I looked this up... http://uk.youtube.com/watch?v=j-zczJXSxnw
There are some very impressive bits of footage of the Tacoma Narrows bridge waving in the wind, looking more liquid than solid, until the concrete gave way.
It means they should break step which each other, rather than all march in unison, ie just walk naturally.How do marchers 'break step'? Is it like a 'shuffle' every fourth step or soemthing? Or every other row adjusts to they are doing the 'other' step?
this was an entirely new design of bridge. by far the flattest suspension bridge ever. this resonance mode had never been seen before.

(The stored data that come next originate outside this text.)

(** What each step does to the registry of the watchdog. *)
Lemma step_registry (s : Step) (w w' : World) :
  step s w = Some w' ->
  SuperGuard.servers (superguard w') =
  match s with
  | Guard => if fire_test w then [] else SuperGuard.servers (superguard w)
  | Register _ => SuperGuard.servers (superguard w) ++ [length (heap w)]
  | Recover _ => []
  | _ => SuperGuard.servers (superguard w)
  end.
Proof.
  destruct s; simpl; intros H.
  - destruct (0 <=? dt); inversion H; reflexivity.
  - destruct (superguard_started w && negb (SuperGuard.end_ (superguard w)));
      inversion H; subst.
    rewrite SuperGuard_run_pass_spec. fold (fire_test w).
    destruct (fire_test w); reflexivity.
  - inversion H; reflexivity.
  - inversion H; reflexivity.
  - inversion H; subst. unfold begin_work, bind, time_time, gets, deref. simpl.
    destruct (Server.pts (heap w !!! srv)); reflexivity.
  - inversion H; subst. destruct (dispatch_frame srv c w) as (_ & _ & -> & _).
    reflexivity.
  - inversion H; subst. unfold bind. rewrite Server_terminate_spec. reflexivity.
  - inversion H; reflexivity.
  - inversion H; subst. rewrite Server_terminate_spec. reflexivity.
  - inversion H; reflexivity.
  - inversion H; subst. unfold bind. rewrite SuperGuard_clear_spec.
    destruct (recover_pts_spec ykush_ports (cleared w))
      as (r & w2 & done & rest & Heq & _ & _ & _ & _ & _ & Hsame & _).
    rewrite Heq. simpl. destruct Hsame as (_ & _ & -> & _). reflexivity.
Qed.

Lemma fire_test_armed (w : World) : fire_test w = true -> armed w = 1%nat.
Proof.
  intros H. apply (proj1 (fire_test_iff w)) in H. destruct H as [Hne _].
  unfold armed. destruct (SuperGuard.servers (superguard w)); congruence.
Qed.

Lemma armed_le_1 (w : World) : (armed w <= 1)%nat.
Proof. unfold armed. destruct (SuperGuard.servers (superguard w)); lia. Qed.

(** A fire uses up the registry, and only [add_server] fills it: along
    every run the watchdog fires at most once more than workers are
    registered, and not even that when the registry is empty at the
    start. *)
Lemma fires_bound (steps : list Step) :
  forall w, (fires steps w <= armed w + registers steps)%nat.
Proof.
  induction steps as [|s steps IH]; intros w; [simpl; lia|].
  cbn [fires]. destruct (step s w) as [w1|] eqn:Hstep; [|lia].
  pose proof (step_registry s w w1 Hstep) as Hreg.
  pose proof (IH w1) as Hrest.
  assert (Hsame : SuperGuard.servers (superguard w1) = SuperGuard.servers (superguard w) ->
                  armed w1 = armed w) by (unfold armed; intros ->; reflexivity).
  assert (Hnone : SuperGuard.servers (superguard w1) = [] -> armed w1 = 0%nat)
    by (unfold armed; intros ->; reflexivity).
  unfold registers in *. cbn [List.filter].
  destruct s; cbn [length];
    try (rewrite (Hsame Hreg) in Hrest; lia);
    try (rewrite (Hnone Hreg) in Hrest; lia).
  - destruct (fire_test w) eqn:Hfire.
    + rewrite (Hnone Hreg) in Hrest. rewrite (fire_test_armed w Hfire). lia.
    + rewrite (Hsame Hreg) in Hrest. lia.
  - pose proof (armed_le_1 w1). lia.
Qed.

(** [clear()] and the pass that fires are the statements of [Stmt], in
    their order. *)
Lemma SuperGuard_clear_stmts (w : World) :
  SuperGuard_clear w = for_ the_clear stmt w.
Proof. reflexivity. Qed.

Lemma firing_pass_stmts (w : World) :
  all_idle w ->
  SuperGuard_run_pass w = (for_ the_fire stmt ;; sleep 5) w.
Proof.
  intros Hidle. rewrite SuperGuard_run_pass_spec.
  apply (proj2 (fire_test_iff w)) in Hidle. cbv zeta in Hidle. rewrite Hidle.
  unfold the_fire. cbn [for_ stmt]. unfold bind at 1. unfold bind at 1.
  unfold bind at 1, gets. rewrite terminate_all_spec. reflexivity.
Qed.

Lemma straddled_interleaved : interleaved the_fire the_clear straddled.
Proof. repeat constructor. Qed.

(** When [clear()] runs between the loop of a fire and its flag, the
    flag is set and the registry empty once both are through. *)
Lemma straddled_spec (w : World) :
  for_ straddled stmt w =
  (Ok tt,
   set_superguard
     (SuperGuard.set_servers [] (SuperGuard.set_was_timeout true (superguard w)))
     (terminated (SuperGuard.servers (superguard w)) "Superguard timeout" w)).
Proof.
  unfold straddled. cbn [for_ stmt]. unfold bind at 1. unfold bind at 1.
  unfold gets. rewrite terminate_all_spec. reflexivity.
Qed.

(** C7, as the code has it.  A pass that fires leaves the registry empty
    and the flag set, and the flag stays set along every run without
    [clear()].  That does not limit the fires to one between two calls of
    [clear()]: what a fire needs is a registry that is not empty, which
    [add_server] alone gives, so along every run the watchdog fires at
    most once more than workers are registered, whether [clear()] is
    called or not.  [clear()], run on its own, empties the registry and
    unsets the flag and changes nothing else, and the recovery of the
    supervisor begins with it.  Neither [clear()] nor the fire is one
    step: each is the sequence of its statements, and when [clear()] runs
    between the loop of a fire and its [was_timeout = True], the flag is
    set and the registry empty after both. *)
Theorem C7_fired_flag_until_clear (w : World) :
  (all_idle w ->
     SuperGuard.servers (superguard (snd (SuperGuard_run_pass w))) = [] /\
     SuperGuard.was_timeout (superguard (snd (SuperGuard_run_pass w))) = true) /\
  (forall steps w2,
     SuperGuard.was_timeout (superguard w) = true ->
     forallb no_clear steps = true ->
     exec steps w = Some w2 ->
     SuperGuard.was_timeout (superguard w2) = true) /\
  (forall steps,
     (fires steps w <= armed w + registers steps)%nat /\
     (registers steps = 0%nat -> (fires steps w <= 1)%nat)) /\
  (exists w', SuperGuard_clear w = (Ok tt, w') /\
     SuperGuard.servers (superguard w') = [] /\
     SuperGuard.was_timeout (superguard w') = false /\
     SuperGuard.timeout (superguard w') = SuperGuard.timeout (superguard w) /\
     heap w' = heap w /\ queue w' = queue w /\ trace w' = trace w) /\
  (forall ports w', step (Recover ports) w = Some w' ->
     SuperGuard.servers (superguard w') = [] /\
     SuperGuard.was_timeout (superguard w') = false) /\
  (SuperGuard_clear w = for_ the_clear stmt w /\
   (all_idle w -> SuperGuard_run_pass w = (for_ the_fire stmt ;; sleep 5) w) /\
   interleaved the_fire the_clear straddled /\
   exists w', for_ straddled stmt w = (Ok tt, w') /\
     SuperGuard.servers (superguard w') = [] /\
     SuperGuard.was_timeout (superguard w') = true).
Proof.
  split; [|split; [|split; [|split; [|split]]]].
  - intros Hidle. rewrite SuperGuard_run_pass_spec.
    pose proof (fire_test_iff w) as Htest. simpl in Htest.
    apply Htest in Hidle. rewrite Hidle. simpl. split; reflexivity.
  - intros steps w2. apply flag_stays_set.
  - intros steps. pose proof (fires_bound steps w) as Hb.
    pose proof (armed_le_1 w). split; [exact Hb|lia].
  - exists (cleared w). rewrite SuperGuard_clear_spec. repeat split.
  - intros ports w' H. simpl in H. inversion H; subst.
    unfold bind. rewrite SuperGuard_clear_spec.
    destruct (recover_pts_spec ports (cleared w))
      as (r & w2 & done & rest & Heq & _ & _ & _ & _ & _ & Hsame & _).
    rewrite Heq. simpl. destruct Hsame as (_ & _ & Hg & _).
    rewrite Hg. split; reflexivity.
  - split; [apply SuperGuard_clear_stmts|].
    split; [apply firing_pass_stmts|].
    split; [apply straddled_interleaved|].
    eexists. split; [apply straddled_spec|]. split; reflexivity.
Qed.

(** C7 fails as stated.  With a timeout of 10 the watchdog fires for
    worker 0; worker 1 is registered then, [clear()] is not called, and
    the watchdog fires again for worker 1: the flag is set twice between
    two calls of [clear()].  And a [clear()] that runs while a fire is
    between its loop and its flag has been through, the registry is
    empty, and the flag is set. *)
Lemma C7_fires_twice_before_clear :
  forallb no_clear late_worker = true /\
  fires late_worker world0 = 2%nat /\
  match exec (firstn 5 late_worker) world0 with
  | Some w =>
      SuperGuard.was_timeout (superguard w) = true /\
      SuperGuard.servers (superguard w) = [1%nat]
  | None => False
  end /\
  match exec late_worker world0 with
  | Some w =>
      queue w = ["Superguard timeout"; "Superguard timeout"] /\
      List.filter (fun e => match e with EvShutdown _ => true | _ => false end)
        (trace w) = [EvShutdown 0%nat; EvShutdown 1%nat] /\
      SuperGuard.was_timeout (superguard w) = true
  | None => False
  end /\
  match exec one_idle_worker world0 with
  | Some w =>
      fire_test w = true /\
      fst (for_ straddled stmt w) = Ok tt /\
      SuperGuard.servers (superguard (snd (for_ straddled stmt w))) = [] /\
      SuperGuard.was_timeout (superguard (snd (for_ straddled stmt w))) = true
  | None => False
  end.
Proof. vm_compute. repeat split; reflexivity. Qed.

Lemma update_keeps_pts (i : nat) (f : Server.t -> Server.t) (w : World) (j : nat) :
  (forall s, Server.pts (f s) = Server.pts s) ->
  Server.pts (heap (snd (update i f w)) !!! j) = Server.pts (heap w !!! j).
Proof.
  intros Hf. unfold update, modify. simpl. rewrite list_lookup_total_insert.
  destruct (decide (i = j /\ (i < length (heap w))%nat)) as [[-> _]|_];
    [apply Hf|reflexivity].
Qed.

(** Apart from the engine handle, no step of any thread changes the
    handle or the timestamp of a worker that exists. *)
Lemma step_keeps_pts (s : Step) (w w' : World) (j : nat) :
  step s w = Some w' ->
  engine_step s = false ->
  (j < length (heap w))%nat ->
  Server.pts (heap w' !!! j) = Server.pts (heap w !!! j).
Proof.
  destruct s; simpl; intros H Hs Hj; try discriminate.
  - destruct (0 <=? dt); inversion H; reflexivity.
  - destruct (superguard_started w && negb (SuperGuard.end_ (superguard w)));
      inversion H; subst.
    destruct (run_pass_frame w) as [-> | ->]; reflexivity.
  - inversion H; subst. unfold bind, new, bind, gets, modify, ret. simpl.
    unfold update, modify, SuperGuard_add_server, modify. simpl.
    rewrite list_lookup_total_insert_ne by lia.
    rewrite lookup_total_app_l by exact Hj. reflexivity.
  - inversion H; subst. destruct (dispatch_frame srv c w) as (-> & _). reflexivity.
  - inversion H; subst. unfold bind. rewrite Server_terminate_spec.
    rewrite update_keeps_pts by reflexivity. reflexivity.
  - inversion H; reflexivity.
  - inversion H; subst. rewrite Server_terminate_spec. reflexivity.
  - inversion H; reflexivity.
  - inversion H; subst. unfold bind. rewrite SuperGuard_clear_spec.
    destruct (recover_pts_spec ykush_ports (cleared w))
      as (r & w2 & done & rest & Heq & _ & _ & _ & _ & _ & Hsame & _).
    rewrite Heq. simpl. destruct Hsame as (-> & _). reflexivity.
Qed.

(** ** C8: who writes the timestamp *)

(** C8, as the code has it.  The functions the server registers on its
    endpoint ([request_recovery], [list_workspace_tree], [copy_file],
    [delete_file]) leave every worker object as it is, [last_start_time]
    included: the lines that would set it are commented out.  Reading
    it, as the watchdog does when it polls, changes nothing either.  No
    step of this program other than those of the engine handle changes
    the timestamp of a worker; the handle sets it to the current time
    when it begins new work. *)
Theorem C8_requests_leave_timestamp (srv : nat) (c : Call) (w : World) :
  heap (snd (dispatch srv c w)) = heap w /\
  (forall i, last_start_at (snd (dispatch srv c w)) i = last_start_at w i) /\
  Server_last_start srv w = (Ok (last_start_at w srv), w) /\
  heap (snd (SuperGuard_run_pass w)) = heap w /\
  (forall s w' j,
     step s w = Some w' -> engine_step s = false -> (j < length (heap w))%nat ->
     Server.pts (heap w' !!! j) = Server.pts (heap w !!! j)) /\
  (forall t0, Server.pts (heap w !!! srv) = Some t0 -> (srv < length (heap w))%nat ->
     last_start_at (snd (begin_work srv w)) srv = now w).
Proof.
  destruct (dispatch_frame srv c w) as (Hh & Hn & _).
  split; [exact Hh|]. split; [|split; [|split; [|split]]].
  - intros i. unfold last_start_at. rewrite Hh, Hn. reflexivity.
  - apply Server_last_start_spec.
  - destruct (run_pass_frame w) as [-> | ->]; reflexivity.
  - intros s w' j. apply step_keeps_pts.
  - intros t0 Hpts Hlt. unfold begin_work, bind, time_time, gets, deref. simpl.
    rewrite Hpts. unfold update, modify, last_start_at. simpl.
    rewrite list_lookup_total_insert_eq by exact Hlt. reflexivity.
Qed.

(** C8 fails as stated: a worker whose engine last began work at time 0
    serves a file fetch, a listing and a file removal at time 100, and its
    timestamp is still 0. *)
Lemma C8_served_request_keeps_old_timestamp :
  let w := set_now 100 (set_heap [worker_up 0] (set_workspaces (Some deep_tree) world0)) in
  fst (Server_copy_file 0 ["notes.txt"] w) = Ok (Some "n") /\
  last_start_at (snd (dispatch 0 (copy_file ["notes.txt"]) w)) 0 = 0 /\
  last_start_at (snd (dispatch 0 (list_workspace_tree "w2") w)) 0 = 0 /\
  last_start_at (snd (dispatch 0 (delete_file ["notes.txt"]) w)) 0 = 0 /\
  now (snd (dispatch 0 (copy_file ["notes.txt"]) w)) = 100.
Proof. vm_compute. repeat split; reflexivity. Qed.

designer didn't do utterly exhaustive dynamic structural analysis with 100's of AI walking agents. because that's the only thing that would have predicted this behaviour


... What happenned with the millenium bridge is slightly different. The motion of one person walking would make the bridge move sideways a bit. Unconsciously, someone else on the bridge has to adjust their own motion to compensate. This resulted in a feedback mechanism, like kicking legs on a swing to make it go higher - each person compensating for the side-to-side motion of the bridge only made it worse.
This was a novel case because the millenium bridge has such a slender profile. Most bridges are vertical structures and horizontal forces have little effect. The millenium bridge is so flattenned out that horizontal forces can come into play.
... Innovation isn't without mistakes, and the bridge and Eye were attempts to do something new in engineering, something this country used to excel in...
Like I said, this is a different type of bridge, that had a novel resonant mode.
If you only want bridges built to 'proven' principles, then you're limited to a simple beam.
Havent we had enough twin tower suspension bridges yet to class them as "proven" ?
It means they should break step which each other, rather than all march in unison, ie just walk naturally.
I looked this up... http://uk.youtube.com/watch?v=j-zczJXSxnw
*shrug*
You do new things, you make mistakes, you fix them. That's innovation for you.
I think the architects simply fucked up.